### Saved entries
Lemma response_paths_resolve_witness :
  let σ := serve sample_env default_config two_images roots in
  rw_status (rw σ) = Some StatusOK
  ∧ "a.jpg" ∈ list_dir (fs σ) (Join [outputDir default_config; job_id sample_env])
  ∧ "a.jpg" ≠ "index.html"
  ∧ str_all (λ c, negb (bool_decide (c = Ascii.zero))) "a.jpg" = true
  ∧ mux ("/output/" +:+ job_id sample_env +:+ "/" +:+ "a.jpg")
    = file_handler (job_id sample_env +:+ "/" +:+ "a.jpg")
  ∧ FileServer (outputDir default_config) (job_id sample_env +:+ "/" +:+ "a.jpg")
    = opened (Join [outputDir default_config; job_id sample_env] +:+ "/" +:+ "a.jpg").
Proof.
  assert (rw_status (rw (serve sample_env default_config two_images roots)) = Some StatusOK)
    as Hst by reflexivity.
  assert ("a.jpg" ∈ list_dir (fs (serve sample_env default_config two_images roots))
                     (Join [outputDir default_config; job_id sample_env])) as Hin.
  { apply list_elem_of_lookup. exists 0%nat. reflexivity. }
  assert ("a.jpg" ≠ "index.html") as Hidx by discriminate.
  assert (str_all (λ c, negb (bool_decide (c = Ascii.zero))) "a.jpg" = true) as Hnul
    by reflexivity.
  split; [exact Hst|]. split; [exact Hin|]. split; [exact Hidx|]. split; [exact Hnul|].
  pose proof (response_paths_resolve sample_env default_config two_images roots "a.jpg"
                Hst Hin Hidx Hnul) as H.
  cbv zeta in H. split; [exact (proj1 (proj2 H)) | exact (proj1 (proj2 (proj2 H)))].
Defined.

(** ** Sample runs *)

Example Clean_samples :
  map Clean ["a//b/./c/.."; "/../a"; "../../a/.."; ""; "/"; "a/.."; "/input/"; "abc//def/../../x"]
  = ["a/b"; "/a"; "../.."; "."; "/"; "."; "/input"; "x"]
  ∧ Join ["/output"; "0a1b2c3d"; "x.jpg"] = "/output/0a1b2c3d/x.jpg"
  ∧ Join ["/input/"; "0a1b2c3d"] = "/input/0a1b2c3d"
  ∧ Join [""; "a"; ""; "b"] = "a/b"
  ∧ Join [""; ""] = "".
Proof. split_and!; vm_compute; reflexivity. Qed.

Example Valid_samples :
  map Valid ["{}"; " [1, 2 ] "; "-0.0e-1"; "[[[[]]]]"; (dq "'abc'"); "null"]
  = [true; true; true; true; true; true]
  ∧ map Valid ["01"; "1.e3"; (dq "{'a':1,}"); "[1,2"; (dq "'a\x'"); "nul"; "null x"; "  "; "-";
               (dq "{'a':{'b':[]}}x")]
    = [false; false; false; false; false; false; false; false; false; false].
Proof. split; vm_compute; reflexivity. Qed.

Example Decode_samples :
  Decode (dq "{'image_urls': ['http://a/b.jpg'], 'other': {'k': [1, true]}}")
  = ({| ImageURLs := ["http://a/b.jpg"] |}, None)
  ∧ Decode (dq "{'IMAGE_URLS': ['x', null]}") = ({| ImageURLs := ["x"; ""] |}, None)
  ∧ fst (Decode "{}") = {| ImageURLs := [] |} ∧ snd (Decode "{}") = None
  ∧ Decode "null" = ({| ImageURLs := [] |}, None)
  ∧ Decode (dq "{'image_urls': null}") = ({| ImageURLs := [] |}, None)
  ∧ Decode "" = ({| ImageURLs := [] |}, Some "EOF")
  ∧ is_error (snd (Decode (dq "{'image_urls': 'http://a/b.jpg'}"))) = true
  ∧ is_error (snd (Decode (dq "{'image_urls': [1]}"))) = true
  ∧ is_error (snd (Decode (dq "['http://a/b.jpg']"))) = true
  ∧ is_error (snd (Decode (dq "{'image_urls': ['a']"))) = true.
Proof. split_and!; vm_compute; reflexivity. Qed.

Example generateID_samples :
  EncodeToString [Byte.xde; Byte.xad; Byte.xbe; Byte.xef] = "deadbeef"
  ∧ job_id sample_env = "abababab"
  ∧ fst (generateID sample_env 3 (start ∅)) = "aba"
  ∧ jpg_name 0 = "0.jpg" ∧ jpg_name 12 = "12.jpg".
Proof. split_and!; vm_compute; reflexivity. Qed.
(** The loop of [pruneDeadByPort]. *)
Lemma prune_loop : forall port l m,
  let m' :=
    fold_left
      (fun m entry =>
         let '(id, p) := entry in
         if (RunningProc.localPort p =? port)%Z
         then setProcesses (JsMap.delete String.eqb id (processes m)) m
         else m) l m in
  processes m' = deleteWhere (holdsPort port) l (processes m)
  /\ envs m' = envs m /\ portFailureCounts m' = portFailureCounts m
  /\ fired m' = fired m /\ spawned m' = spawned m /\ killed m' = killed m
  /\ probed m' = probed m.
Proof.
  intros port l. unfold deleteWhere, holdsPort.
  induction l as [|[id p] l IH]; intros m; simpl; [repeat split; reflexivity|].
  destruct (RunningProc.localPort p =? port)%Z.
  - specialize (IH (setProcesses (JsMap.delete String.eqb id (processes m)) m)).
    simpl in IH. exact IH.
  - apply IH.
Qed.

Lemma pruneDeadByPort_live : forall W port m holder,
  findByPort port m = Some holder ->
  portOpen W port 300 = true ->
  let m' := pruneDeadByPort W port m in
  sameSupervision m m' /\ spawned m' = spawned m
  /\ probed m' = (probed m ++ [port])%list.
Proof.
  intros W port m holder Hh Hlive. unfold pruneDeadByPort. rewrite Hh. simpl.
  rewrite Hlive. unfold sameSupervision. simpl. tauto.
Qed.

Lemma pruneDeadByPort_stale : forall W port m holder,
  NoDup (JsMap.keys (processes m)) ->
  findByPort port m = Some holder ->
  portOpen W port 300 = false ->
  let m' := pruneDeadByPort W port m in
  processes m' = filter (fun e => negb (holdsPort port e)) (processes m)
  /\ killed m' = (killed m ++ [RunningProc.process holder])%list
  /\ probed m' = (probed m ++ [port])%list
  /\ fired m' = S (fired m)
  /\ envs m' = envs m /\ portFailureCounts m' = portFailureCounts m
  /\ spawned m' = spawned m.
Proof.
  intros W port m holder Hnd Hh Hstale. unfold pruneDeadByPort.
  rewrite Hh. simpl. rewrite Hstale.
  match goal with
  | |- context [fold_left ?f ?l ?m0] =>
      destruct (prune_loop port l m0) as [HP [He [Hc [Hf [Hs [Hk Hpr]]]]]]
  end.
  simpl in *. rewrite HP, He, Hc, Hf, Hs, Hk, Hpr.
  rewrite deleteWhere_self by assumption. repeat split; reflexivity.
Qed.

Lemma filter_keys_incl : forall {V} (c : string * V -> bool) P k,
  In k (JsMap.keys (filter c P)) -> In k (JsMap.keys P).
Proof.
  intros V c P k H. unfold JsMap.keys in *.
  apply in_map_iff in H as [e [He H]]. apply filter_In in H as [H _].
  rewrite <- He. now apply in_map.
Qed.

Lemma wf_filter : forall m m' c,
  wf m -> processes m' = filter c (processes m) -> wf m'.
Proof.
  intros m m' c [Hk Hp] H. unfold wf. rewrite H. split.
  - now apply NoDup_map_filter.
  - unfold JsMap.values in *. rewrite map_map in *.
    now apply NoDup_map_filter.
Qed.

Lemma pruneDeadByPort_frame : forall W port m,
  let m' := pruneDeadByPort W port m in
  envs m' = envs m /\ portFailureCounts m' = portFailureCounts m
  /\ spawned m' = spawned m
  /\ exists c, processes m' = filter c (processes m).
Proof.
  intros W port m. unfold pruneDeadByPort.
  destruct (findByPort port m) as [holder|].
  - simpl. destruct (portOpen W port 300).
    + simpl. repeat split. exists (fun _ => true). symmetry. now apply filter_all.
    + match goal with
      | |- context [fold_left ?f ?l ?m0] =>
          destruct (prune_loop port l m0) as [HP [He [Hc [Hf [Hs [Hk Hpr]]]]]]
      end.
      simpl in *. rewrite HP, He, Hc, Hs. repeat split.
      rewrite deleteWhere_filter. eexists. reflexivity.
  - simpl. repeat split. exists (fun _ => true). symmetry. now apply filter_all.
Qed.

(** The three ways through the port gate. *)
Lemma gate_free : forall W key cmd arguments port m,
  findByPort port m = None ->
  gateAndLaunch W key cmd arguments port m
  = (Returned, spawnAndTrack W key cmd arguments port m).
Proof. intros. unfold gateAndLaunch. now rewrite H. Qed.

Lemma gate_live : forall W key cmd arguments port m holder,
  findByPort port m = Some holder ->
  portOpen W port 300 = true ->
  gateAndLaunch W key cmd arguments port m
  = (Thrown (portInUse port), pruneDeadByPort W port m).
Proof.
  intros W key cmd arguments port m holder Hh Hlive. unfold gateAndLaunch.
  rewrite Hh.
  destruct (pruneDeadByPort_live W port m holder Hh Hlive) as [[_ [HP _]] _].
  rewrite (findByPort_ext port m _ HP), Hh. reflexivity.
Qed.

Lemma gate_stale : forall W key cmd arguments port m holder,
  NoDup (JsMap.keys (processes m)) ->
  findByPort port m = Some holder ->
  portOpen W port 300 = false ->
  gateAndLaunch W key cmd arguments port m
  = (Returned, spawnAndTrack W key cmd arguments port (pruneDeadByPort W port m))
  /\ findByPort port (pruneDeadByPort W port m) = None.
Proof.
  intros W key cmd arguments port m holder Hnd Hh Hstale.
  destruct (pruneDeadByPort_stale W port m holder Hnd Hh Hstale) as [HP _].
  assert (Hnone : findByPort port (pruneDeadByPort W port m) = None).
  { unfold findByPort. apply find_values_none. intros e He.
    rewrite HP in He. apply filter_In in He as [_ He].
    unfold holdsPort in He. now apply negb_true_iff in He. }
  split; [|assumption]. unfold gateAndLaunch. now rewrite Hh, Hnone.
Qed.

### WORK REQUEST
What you return should be the lines from the start of the data through the line with "pose proof (response_paths_resolve", quoted exactly and nothing more.

### RESPONSE TO THE TASK
Lemma response_paths_resolve_witness :
  let σ := serve sample_env default_config two_images roots in
  rw_status (rw σ) = Some StatusOK
  ∧ "a.jpg" ∈ list_dir (fs σ) (Join [outputDir default_config; job_id sample_env])
  ∧ "a.jpg" ≠ "index.html"
  ∧ str_all (λ c, negb (bool_decide (c = Ascii.zero))) "a.jpg" = true
  ∧ mux ("/output/" +:+ job_id sample_env +:+ "/" +:+ "a.jpg")
    = file_handler (job_id sample_env +:+ "/" +:+ "a.jpg")
  ∧ FileServer (outputDir default_config) (job_id sample_env +:+ "/" +:+ "a.jpg")
    = opened (Join [outputDir default_config; job_id sample_env] +:+ "/" +:+ "a.jpg").
Proof.
  assert (rw_status (rw (serve sample_env default_config two_images roots)) = Some StatusOK)
    as Hst by reflexivity.
  assert ("a.jpg" ∈ list_dir (fs (serve sample_env default_config two_images roots))
                     (Join [outputDir default_config; job_id sample_env])) as Hin.
  { apply list_elem_of_lookup. exists 0%nat. reflexivity. }
  assert ("a.jpg" ≠ "index.html") as Hidx by discriminate.
  assert (str_all (λ c, negb (bool_decide (c = Ascii.zero))) "a.jpg" = true) as Hnul
    by reflexivity.
  split; [exact Hst|]. split; [exact Hin|]. split; [exact Hidx|]. split; [exact Hnul|].
  pose proof (response_paths_resolve sample_env default_config two_images roots "a.jpg"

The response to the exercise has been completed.